### Work item
Everything from the top of the data below through the line with "(value major >? value major')" should be duplicated exactly, and nothing past it.

### Entries shown
<<<<

(** The decimal number written [minor.patch]. *)
Definition decimal (minor patch : string) : Q :=
  Qmake (value minor * 10 ^ len patch + value patch) (Z.to_pos (10 ^ len patch)).

(** The double nearest to a non-negative rational. *)
Definition nearest (q : Q) : Float.f64 :=
  Float.round (Qnum q) (Zpos (Qden q)).

(** What the two tests of [_is_version_newer_then] amount to on
    well-formed versions. *)
Definition newer (major minor patch major' minor' patch' : string) : bool :=
  (value major >? value major')
  || Float.gt (nearest (decimal minor patch)) (nearest (decimal minor' patch')).

End Version.

Module Binary.

(** The number of low bits [Float.round_units] drops from [n / d]. *)
Definition shift (n d : Z) : Z := Z.max 0 (Float.ilog2 n d - 52).

End Binary.

(** More machines. *)

Module Scenario.

Import Sample.

Definition with_version (v : option string) (h : Host) : Host :=
  {| uname_sysname := uname_sysname h;
     uname_release := uname_release h;
     uname_machine := uname_machine h;
     which := which h;
     environ := environ h;
     getuid := getuid h;
     path_exists := path_exists h;
     home := home h;
     glob := glob h;
     readline := readline h;
     readlines := readlines h;
     popen := popen h;
     requests_get := requests_get h;
     rclient_version := v |}.

Definition with_popen (f : list string -> result (string * Z)) (h : Host) : Host :=
  {| uname_sysname := uname_sysname h;
     uname_release := uname_release h;
     uname_machine := uname_machine h;
     which := which h;
     environ := environ h;
     getuid := getuid h;
     path_exists := path_exists h;
     home := home h;
     glob := glob h;
     readline := readline h;
     readlines := readlines h;
     popen := f;
     requests_get := requests_get h;
     rclient_version := rclient_version h |}.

>>>>

### Result for this task
(** The decimal number written [minor.patch]. *)
Definition decimal (minor patch : string) : Q :=
  Qmake (value minor * 10 ^ len patch + value patch) (Z.to_pos (10 ^ len patch)).

(** The double nearest to a non-negative rational. *)
Definition nearest (q : Q) : Float.f64 :=
  Float.round (Qnum q) (Zpos (Qden q)).

(** What the two tests of [_is_version_newer_then] amount to on
    well-formed versions. *)
Definition newer (major minor patch major' minor' patch' : string) : bool :=
  (value major >? value major')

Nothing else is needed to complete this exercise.